To illustrate a potential pitfall of that viewpoint, Newberry joked that he liked stucco, suggesting that if he got involved in the process, the building's exterior would be covered with stucco, as are most suburban CVS stores.
Organizers of ProgressLex are pushing for a two-story brick building.
Two weeks ago, ProgressLex turned over 1,300 signatures from people who said they would boycott the store unless the design is changed.
Dan Rowland, one of the organizers, called on Newberry to work with the developer to change the design.
On Tuesday, Rowland said that Newberry's latest remarks conform with what he has been saying since Joseph Riley, the activist mayor of Charleston, S.C., spoke in Lexington in March.

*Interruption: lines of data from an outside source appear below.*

Lemma stop_unswitched m p x y w : unswitched (x, (y, w)) -> px_player m x = Some p ->
  wp (__cmd_player_stop m) (fun rt s' => rt = OPRT_OK /\ unswitched s' /\ kept x s'.1 /\ ad_output s'.2.2 = ad_output w) (x, (y, w)).
Proof.
  intros Hu Hp. eapply wp_mono; [by apply (player_stop_wp m p)|]. intros rt [x' [y' w']] (-> & Hy & Hw & Ho & q & q' & Hq & Hst & Hl & Hx).
  cbn [fst snd] in *. subst x'. unfold stopped. split; [done|]. destruct Hu as (Hc & Hs & Hr & _ & _). cbn [fst snd] in *.
  assert (Hpo : player_ok p) by (pose proof (co_players _ Hc m) as H; by rewrite Hp in H). split; [split; [|split; [|split; [|done]]]|split; [|done]].
  - apply set_queue_ctx; [|done]. apply set_player_ctx; [done|]. by apply restarted_ok.
  - by destruct m.
  - by destruct m.
  - etransitivity; [apply set_player_kept|apply set_queue_kept; [by destruct m|done]].
Qed.

Lemma stop_switch_safe m p x y w : unswitched (x, (y, w)) -> px_player m x = Some p ->
  wp (let* _ := __cmd_player_stop m in __switch_player_mode)
    (fun _ s' => safe s' /\ kept x s'.1 /\ ad_output s'.2.2 = ad_output w) (x, (y, w)).
Proof.
  intros Hu Hp. apply wp_bind. eapply wp_mono; [by apply (stop_unswitched m p)|]. intros rt [x' [y' w']] (_ & Hu' & Hk & Ho).
  eapply wp_mono; [by apply switch_safe|]. cbn [fst snd] in *. intros [] s' (? & ? & ?). split; [done|]. split; [by etransitivity|congruence].
Qed.

(** *** Reading one source *)

(** A piece of a round: the context stays safe, the players stay. *)
Definition piece x (s' : AI_PLAYER_CTX_T * (X * W)) : Prop := safe s' /\ kept x s'.1.

Lemma worked_safe m p x y w s' : safe (x, (y, w)) -> px_player m x = Some p -> worked m p x s' y ->
  piece x s' /\ px_active_player s'.1 = px_active_player x.
Proof.
  intros ([Hc Ha] & Hr & Hy & Hw) Hp (p' & w' & -> & Hp' & Hst & Hw'). cbn [fst snd] in *. split; [split|by destruct m].
  - split; [split; [by apply set_player_ctx|by eapply set_player_active]|]. split; [by destruct m|done].
  - apply set_player_kept.
Qed.
(* ===== verification/ModeWakeup.v ===== *)
(** The wakeup (keyword, one turn) mode, src/mode/wukong_ai_mode_wakeup.c. *)
From S2P Require Import Prelude.
From S2P Require Import World.
From S2P Require Import TmHost.
From S2P Require Import ModeHost.

#[local] Open Scope Z_scope.

Section Wakeup.
Context `{CFG : ModeConfig}.
Abbreviation M := (C (MODE_STATICS * Device)).

Definition __ai_wakeup_asr_result (type : WUKONG_AI_EVENT_TYPE_E) (data : option EVENT_DATA) : M unit :=
  asr_result type data.
Definition __ai_wakeup_text_stream (type : WUKONG_AI_EVENT_TYPE_E) (data : option EVENT_DATA) : M unit :=
  text_stream type data.
Definition __ai_wakeup_emition (type : WUKONG_AI_EVENT_TYPE_E) (data : option EVENT_DATA) : M unit :=
  emition type data.

Definition __ai_wakeup_idle_cb : M unit :=
  let* _ := dev tuya_ai_toy_led_off in
  let* _ := dev (tuya_ai_toy_idle_timer_ctrl false) in
  let* _ := dev (tuya_ai_toy_lowpower_timer_ctrl true) in
  let* _ := dev (wukong_audio_input_wakeup_set false) in
  set_wakeup_stat false.

Definition __ai_wakeup_listen_cb : M unit :=
  let* _ := dev (tuya_ai_toy_led_flash 500) in
  let* _ := dev (tuya_ai_toy_idle_timer_ctrl true) in
  let* _ := dev (tuya_ai_toy_lowpower_timer_ctrl false) in
  let* _ := set_wakeup_stat true in
  dev (wukong_audio_input_wakeup_set true).

Definition __ai_wakeup_upload_cb : M unit := cret tt.

Definition __ai_wakeup_think_cb : M unit :=
  let* _ := dev (tuya_ai_toy_led_flash 2000) in
  let* _ := dev (tuya_ai_toy_idle_timer_ctrl true) in
  let* vad_flag := on_host wukong_vad_get_flag in
  let* _ := (if bool_decide (WUKONG_AUDIO_VAD_START = vad_flag) then dev wukong_ai_agent_input_stop else cret tt) in
  let* _ := set_wakeup_stat false in
  dev (wukong_audio_input_wakeup_set false).

Definition __ai_wakeup_speak_cb : M unit :=
  let* _ := dev tuya_ai_toy_led_on in
  dev (tuya_ai_toy_idle_timer_ctrl false).

Definition wukong_ai_wakeup_int_cb : HANDLER := fun _ _ =>
  let* _ := dev tuya_ai_toy_led_on in
  let* _ := dev (wukong_audio_input_wakeup_mode_set WUKONG_AUDIO_VAD_AUTO) in
  let* _ := dev wukong_kws_enable in
  let* _ := CHAT_SUB_STATE_CHANGE AI_CHAT_IDLE in
  let* _ := set_wakeup_stat false in
  let* _ := display (TY_DISPLAY_TP_CHAT_MODE AI_CHAT_SUB_WAKEUP) in
  cret OPRT_OK.

Definition wukong_ai_wakeup_deint_cb : HANDLER := fun _ _ =>
  let* _ := dev wukong_ai_agent_input_stop in
  let* _ := set_cur_state AI_CHAT_INVALID in
  cret OPRT_OK.

Definition wukong_ai_wakeup_task_cb : HANDLER := fun _ _ =>
  let* s := get_ctx in
  if bool_decide (s_ai_cur_state s = state (s_ai s)) then cret OPRT_OK
  else
    let* _ :=
      match state (s_ai s) with
      | AI_CHAT_INIT => cret tt
      | AI_CHAT_IDLE => __ai_wakeup_idle_cb
      | AI_CHAT_LISTEN => __ai_wakeup_listen_cb
      | AI_CHAT_UPLOAD => __ai_wakeup_upload_cb
      | AI_CHAT_THINK => __ai_wakeup_think_cb
      | AI_CHAT_SPEAK => __ai_wakeup_speak_cb
      | AI_CHAT_INVALID => cret tt
      end in
    let* s := get_ctx in
    let* _ := set_cur_state (state (s_ai s)) in
    let* _ := display (TY_DISPLAY_TP_CHAT_STAT (chat_state_code (state (s_ai s)))) in
    cret OPRT_OK.

Definition wukong_ai_wakeup_event_cb : HANDLER := fun data _ =>
  match data with
  | None => cret OPRT_INVALID_PARM
  | Some (DataEvent event) =>
      let* _ :=
        match ev_type event with
        | WUKONG_AI_EVENT_ASR_EMPTY | WUKONG_AI_EVENT_ASR_ERROR => CHAT_SUB_STATE_CHANGE AI_CHAT_LISTEN
        | WUKONG_AI_EVENT_ASR_OK =>
            let* _ := CHAT_SUB_STATE_CHANGE AI_CHAT_THINK in
            __ai_wakeup_asr_result (ev_type event) (ev_data event)
        | WUKONG_AI_EVENT_TTS_PRE => CHAT_SUB_STATE_CHANGE AI_CHAT_SPEAK
        | WUKONG_AI_EVENT_TEXT_STREAM_START | WUKONG_AI_EVENT_TEXT_STREAM_DATA
        | WUKONG_AI_EVENT_TEXT_STREAM_STOP | WUKONG_AI_EVENT_TEXT_STREAM_ABORT =>
            __ai_wakeup_text_stream (ev_type event) (ev_data event)
        | WUKONG_AI_EVENT_EMOTION | WUKONG_AI_EVENT_LLM_EMOTION => __ai_wakeup_emition (ev_type event) (ev_data event)
        | WUKONG_AI_EVENT_EXIT => CHAT_SUB_STATE_CHANGE AI_CHAT_IDLE
        | WUKONG_AI_EVENT_PLAY_CTL_RESUME => dev wukong_audio_player_resume
        | WUKONG_AI_EVENT_PLAY_CTL_PAUSE => dev wukong_audio_player_pause
        | WUKONG_AI_EVENT_PLAY_CTL_REPLAY => dev wukong_audio_player_replay
        | WUKONG_AI_EVENT_PLAY_CTL_END | WUKONG_AI_EVENT_PLAY_END =>
            let* awake := get_wakeup_stat in
            if awake : bool then CHAT_SUB_STATE_CHANGE AI_CHAT_LISTEN else CHAT_SUB_STATE_CHANGE AI_CHAT_IDLE
        | WUKONG_AI_EVENT_PLAY_ALERT => play_alert (ev_data event)
        | WUKONG_AI_EVENT_CLOCK_MCP_COUNTDOWN_TIMER => tm_alert WUKONG_TM_TIMER_OPR_FINISH (ev_data event)
        | WUKONG_AI_EVENT_CLOCK_MCP_ALARM => tm_alert WUKONG_TM_TIMER_OPR_START (ev_data event)
        | _ => cret tt
        end in
      cret OPRT_OK
  | Some _ => wrong_payload
  end.

Definition wukong_ai_wakeup_wakeup : HANDLER := fun _ _ =>
  let* _ := interrupt in
  let* _ := dev (wukong_audio_player_alert AI_TOY_ALERT_TYPE_WAKEUP false) in
  let* _ := CHAT_SUB_STATE_CHANGE AI_CHAT_LISTEN in
  let* _ := set_wakeup_stat true in
  cret OPRT_OK.

(** [len] is at least sizeof(WUKONG_AUDIO_VAD_FLAG_E) = 4, or the flag reads as
    neither start nor stop. *)
Definition wukong_ai_wakeup_vad : HANDLER := fun data len =>
  let* awake := get_wakeup_stat in
  if negb awake then cret OPRT_OK
  else
    match data with
    | None => cret OPRT_INVALID_PARM
    | Some (DataVad flag) =>
        if (4 <=? len) && bool_decide (flag = WUKONG_AUDIO_VAD_START) then
          let* ready := on_host wukong_ai_agent_is_ready in
          if negb ready then cret OPRT_RESOURCE_NOT_READY
          else
            let* _ := dev (wukong_ai_agent_set_scene AI_AGENT_SCODE_CHAT) in
            let* _ := dev (wukong_ai_agent_input_start true) in
            cret OPRT_OK
        else
          let* _ := dev wukong_ai_agent_input_stop in
          cret OPRT_OK
    | Some _ => wrong_payload
    end.

Definition wukong_ai_wakeup_client_run : HANDLER := fun _ _ =>
  let* _ := CHAT_SUB_STATE_CHANGE AI_CHAT_IDLE in cret OPRT_OK.

(** [data] must point to a key: it is not checked against NULL. *)
Definition wukong_ai_wakeup_key_cb : HANDLER := fun data _ =>
  match data with
  | Some (DataKey event) =>
      let* _ :=
        match event with
        | NORMAL_KEY =>
            let* _ := interrupt in
            let* _ := dev (wukong_audio_player_alert AI_TOY_ALERT_TYPE_WAKEUP false) in
            let* _ := CHAT_SUB_STATE_CHANGE AI_CHAT_LISTEN in
            set_wakeup_stat true
        | SEQ_KEY => cret tt
        | LONG_KEY => cret tt
        | RELEASE_KEY => cret tt
        end in
      cret OPRT_OK
  | _ => wrong_payload
  end.

Definition wukong_ai_wakeup_notify_idle_cb : HANDLER := fun _ _ =>
  let* _ := CHAT_SUB_STATE_CHANGE AI_CHAT_IDLE in cret OPRT_OK.

(** The callbacks that registering the mode installs. *)
Definition ai_wakeup_register : AI_CHAT_MODE_HANDLE_T (MODE_STATICS * Device) := {|
  on_init := Some wukong_ai_wakeup_int_cb;
  on_deinit := Some wukong_ai_wakeup_deint_cb;
  on_key := Some wukong_ai_wakeup_key_cb;
  on_task := Some wukong_ai_wakeup_task_cb;
  on_event := Some wukong_ai_wakeup_event_cb;
  on_wakeup := Some wukong_ai_wakeup_wakeup;
  on_vad := Some wukong_ai_wakeup_vad;
  on_client := Some wukong_ai_wakeup_client_run;
  on_notify_idle := Some wukong_ai_wakeup_notify_idle_cb;
  on_audio_input := None |}.

End Wakeup.
(* ===== verification/ModeDevices.v ===== *)
(** The translate, P2P and record modes (src/mode/wukong_ai_mode_translate.c,
    wukong_ai_mode_p2p.c, wukong_ai_mode_record.c). *)
From S2P Require Import Prelude.
From S2P Require Import CStr.
From S2P Require Import World.
From S2P Require Import Json.
From S2P Require Import TmHost.
From S2P Require Import ModeHost.
From S2P Require Import ModeMgr.
From S2P Require Import ModeChat.

#[local] Open Scope string_scope.
#[local] Open Scope Z_scope.

(** ** Translate mode *)

Section Translate.
Context `{CFG : ModeConfig}.
Abbreviation M := (C (MODE_STATICS * Device)).

Definition __ai_translate_asr_result (type : WUKONG_AI_EVENT_TYPE_E) (data : option EVENT_DATA) : M unit :=
  asr_result type data.
Definition __ai_translate_text_stream (type : WUKONG_AI_EVENT_TYPE_E) (data : option EVENT_DATA) : M unit :=
  text_stream type data.
Definition __ai_translate_emition (type : WUKONG_AI_EVENT_TYPE_E) (data : option EVENT_DATA) : M unit :=
  emition type data.

Definition __ai_translate_idle_cb : M unit :=
  let* _ := dev tuya_ai_toy_led_off in
  let* _ := dev (tuya_ai_toy_idle_timer_ctrl false) in
  let* _ := dev (tuya_ai_toy_lowpower_timer_ctrl true) in
  let* _ := dev (wukong_audio_input_wakeup_set false) in
  let* _ := set_wakeup_stat false in
  if USING_BOARD_AUDIO_INPUT then dev (wukong_vad_set_threshold WUKONG_AUDIO_VAD_LOW) else cret tt.

Definition __ai_translate_listen_cb : M unit :=
  let* _ := dev (tuya_ai_toy_led_flash 500) in
  let* _ := dev (tuya_ai_toy_idle_timer_ctrl true) in
  let* _ := dev (tuya_ai_toy_lowpower_timer_ctrl false) in
  let* _ := set_wakeup_stat true in
  dev (wukong_audio_input_wakeup_set true).

Definition __ai_translate_upload_cb : M unit := cret tt.

Definition __ai_translate_think_cb : M unit :=
  let* _ := dev (tuya_ai_toy_led_flash 2000) in
  let* _ := dev (tuya_ai_toy_idle_timer_ctrl true) in
  let* _ := dev (wukong_audio_input_wakeup_set true) in
  let* _ := set_wakeup_stat true in
  if USING_BOARD_AUDIO_INPUT then dev (wukong_vad_set_threshold WUKONG_AUDIO_VAD_MID) else cret tt.

Definition __ai_translate_speak_cb : M unit :=
  let* _ := dev tuya_ai_toy_led_on in
  dev (tuya_ai_toy_idle_timer_ctrl false).

Definition wukong_ai_translate_int_cb : HANDLER := fun _ _ =>
  let* _ := dev tuya_ai_toy_led_on in
  let* _ := dev (wukong_audio_input_wakeup_mode_set WUKONG_AUDIO_VAD_AUTO) in
  let* _ := dev wukong_kws_enable in
  let* _ := CHAT_SUB_STATE_CHANGE AI_CHAT_IDLE in
  let* _ := set_wakeup_stat false in
  cret OPRT_OK.

Definition wukong_ai_translate_deint_cb : HANDLER := fun _ _ =>
  let* _ := set_cur_state AI_CHAT_INVALID in
  let* _ := dev wukong_ai_agent_input_stop in
  let* _ := set_cur_state AI_CHAT_INVALID in
  cret OPRT_OK.

Definition wukong_ai_translate_task_cb : HANDLER := fun _ _ =>
  let* s := get_ctx in
  if bool_decide (s_ai_cur_state s = state (s_ai s)) then cret OPRT_OK
  else
    let* _ :=
      match state (s_ai s) with
      | AI_CHAT_INIT => cret tt
      | AI_CHAT_IDLE => __ai_translate_idle_cb
      | AI_CHAT_LISTEN => __ai_translate_listen_cb
      | AI_CHAT_UPLOAD => __ai_translate_upload_cb
      | AI_CHAT_THINK => __ai_translate_think_cb
      | AI_CHAT_SPEAK => __ai_translate_speak_cb
      | AI_CHAT_INVALID => cret tt
      end in
    let* s := get_ctx in
    let* _ := set_cur_state (state (s_ai s)) in
    let* _ := display (TY_DISPLAY_TP_CHAT_STAT (chat_state_code (state (s_ai s)))) in
    cret OPRT_OK.

Definition wukong_ai_translate_event_cb : HANDLER := fun data _ =>
  match data with
  | None => cret OPRT_INVALID_PARM
  | Some (DataEvent event) =>
      let* _ :=
        match ev_type event with
        | WUKONG_AI_EVENT_ASR_EMPTY | WUKONG_AI_EVENT_ASR_ERROR => CHAT_SUB_STATE_CHANGE AI_CHAT_LISTEN
        | WUKONG_AI_EVENT_ASR_OK =>
            let* _ := CHAT_SUB_STATE_CHANGE AI_CHAT_THINK in
            __ai_translate_asr_result (ev_type event) (ev_data event)
        | WUKONG_AI_EVENT_TTS_PRE => CHAT_SUB_STATE_CHANGE AI_CHAT_SPEAK
        | WUKONG_AI_EVENT_TEXT_STREAM_START | WUKONG_AI_EVENT_TEXT_STREAM_DATA
        | WUKONG_AI_EVENT_TEXT_STREAM_STOP | WUKONG_AI_EVENT_TEXT_STREAM_ABORT =>
            __ai_translate_text_stream (ev_type event) (ev_data event)
        | WUKONG_AI_EVENT_EMOTION | WUKONG_AI_EVENT_LLM_EMOTION =>
            __ai_translate_emition (ev_type event) (ev_data event)
        | WUKONG_AI_EVENT_EXIT => CHAT_SUB_STATE_CHANGE AI_CHAT_IDLE
        | WUKONG_AI_EVENT_PLAY_CTL_RESUME => dev wukong_audio_player_resume
        | WUKONG_AI_EVENT_PLAY_CTL_PAUSE => dev wukong_audio_player_pause
        | WUKONG_AI_EVENT_PLAY_CTL_REPLAY => dev wukong_audio_player_replay
        | WUKONG_AI_EVENT_PLAY_CTL_END | WUKONG_AI_EVENT_PLAY_END =>
            let* awake := get_wakeup_stat in
            if awake : bool then CHAT_SUB_STATE_CHANGE AI_CHAT_LISTEN else CHAT_SUB_STATE_CHANGE AI_CHAT_IDLE
        | WUKONG_AI_EVENT_PLAY_ALERT => play_alert (ev_data event)
        | WUKONG_AI_EVENT_CLOCK_MCP_COUNTDOWN_TIMER => tm_alert WUKONG_TM_TIMER_OPR_FINISH (ev_data event)
        | WUKONG_AI_EVENT_CLOCK_MCP_ALARM => tm_alert WUKONG_TM_TIMER_OPR_START (ev_data event)
        | _ => cret tt
        end in
      cret OPRT_OK
  | Some _ => wrong_payload
  end.

Definition wukong_ai_translate_wakeup : HANDLER := fun _ _ =>
  let* _ := dev wukong_audio_player_stop_all in
  let* _ := dev wukong_audio_input_reset in
  let* _ := dev wukong_ai_agent_chat_break in
  let* _ := dev (wukong_audio_player_alert AI_TOY_ALERT_TYPE_WAKEUP false) in
  let* _ := CHAT_SUB_STATE_CHANGE AI_CHAT_LISTEN in
  let* _ := set_wakeup_stat true in
  cret OPRT_OK.

(** [len] below sizeof(WUKONG_AUDIO_VAD_FLAG_E) = 4: the flag reads as neither
    start nor stop. *)
Definition wukong_ai_translate_vad : HANDLER := fun data len =>
  let* awake := get_wakeup_stat in
  if negb awake then cret OPRT_OK
  else
    match data with
    | None => cret OPRT_INVALID_PARM
    | Some (DataVad flag) =>
        if (4 <=? len) && bool_decide (flag = WUKONG_AUDIO_VAD_START) then
          let* ready := on_host wukong_ai_agent_is_ready in
          if negb ready then cret OPRT_RESOURCE_NOT_READY
          else
            let* _ := dev (wukong_ai_agent_set_scene AI_AGENT_SCODE_TRANSLATE) in
            let* _ := dev (wukong_ai_agent_input_start false) in
            let* _ := dev (tuya_ai_toy_idle_timer_ctrl false) in
            cret OPRT_OK
        else
          let* _ := dev wukong_ai_agent_input_stop in
          let* _ := dev (tuya_ai_toy_idle_timer_ctrl true) in
          cret OPRT_OK
    | Some _ => wrong_payload
    end.

Definition wukong_ai_translate_client_run : HANDLER := fun _ _ =>
  let* _ := CHAT_SUB_STATE_CHANGE AI_CHAT_IDLE in cret OPRT_OK.

(** [data] must point to a key: it is not checked against NULL. *)
Definition wukong_ai_translate_key_cb : HANDLER := fun data _ =>
  match data with
  | Some (DataKey event) =>
      let* _ :=
        match event with
        | NORMAL_KEY =>
            let* _ := dev wukong_audio_player_stop_all in
            let* _ := dev wukong_audio_input_reset in
            let* _ := dev wukong_ai_agent_chat_break in
            let* _ := dev (wukong_audio_player_alert AI_TOY_ALERT_TYPE_WAKEUP false) in
            let* _ := CHAT_SUB_STATE_CHANGE AI_CHAT_LISTEN in
            set_wakeup_stat true
        | SEQ_KEY | LONG_KEY | RELEASE_KEY => cret tt
        end in
      cret OPRT_OK
  | _ => wrong_payload
  end.

Definition wukong_ai_translate_notify_idle_cb : HANDLER := fun _ _ =>
  let* _ := CHAT_SUB_STATE_CHANGE AI_CHAT_IDLE in cret OPRT_OK.

(** The callbacks that registering the mode installs. *)
Definition ai_translate_register : AI_CHAT_MODE_HANDLE_T (MODE_STATICS * Device) := {|
  on_init := Some wukong_ai_translate_int_cb;
  on_deinit := Some wukong_ai_translate_deint_cb;
  on_key := Some wukong_ai_translate_key_cb;
  on_task := Some wukong_ai_translate_task_cb;
  on_event := Some wukong_ai_translate_event_cb;
  on_wakeup := Some wukong_ai_translate_wakeup;
  on_vad := Some wukong_ai_translate_vad;
  on_client := Some wukong_ai_translate_client_run;
  on_notify_idle := Some wukong_ai_translate_notify_idle_cb;
  on_audio_input := None |}.

End Translate.

(** *** The languages, over the cloud's HTTP interface *)

Section Languages.
(** iot_httpc_common_post_simple: interface, version and body to a result and
    the document in the answer; tuya_ai_agent_get_session: the session's token. *)
Context `{CFG : ModeConfig} (iot_httpc_common_post_simple : string -> string -> string -> OPERATE_RET * option cJSON)
  (tuya_ai_agent_get_session : string -> option string).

Newberry "takes a legalistic or lawyerly view," Rowland said. "I've been hoping and urging he would take a more activist position."
The city's planning staff has worked with developer Gary Joy to make some changes in the proposed CVS. Instead of a windowless stucco box, the latest design is about two-thirds brick with some windows. Rowland has said it still is not suitable for one of downtown Lexington's most high-profile entrances.
But without design guidelines, the city can't do more, Newberry said.
"Until such time as the community decides through the council that these are the design guidelines or form guidelines that we ought to impose, I'm going to enforce the law as it is written, not as I think it ought to be written," Newberry said.
Such guidelines are "a couple of years or so" away, he said.
Newberry's comments came at a noon talk on historic preservation at the Hunt-Morgan House near Gratz Park. It was sponsored by the Blue Grass Trust for Historic Preservation.
Vice Mayor Jim Gray, who is challenging Newberry in the November general election, will speak on the same subject at noon July 20.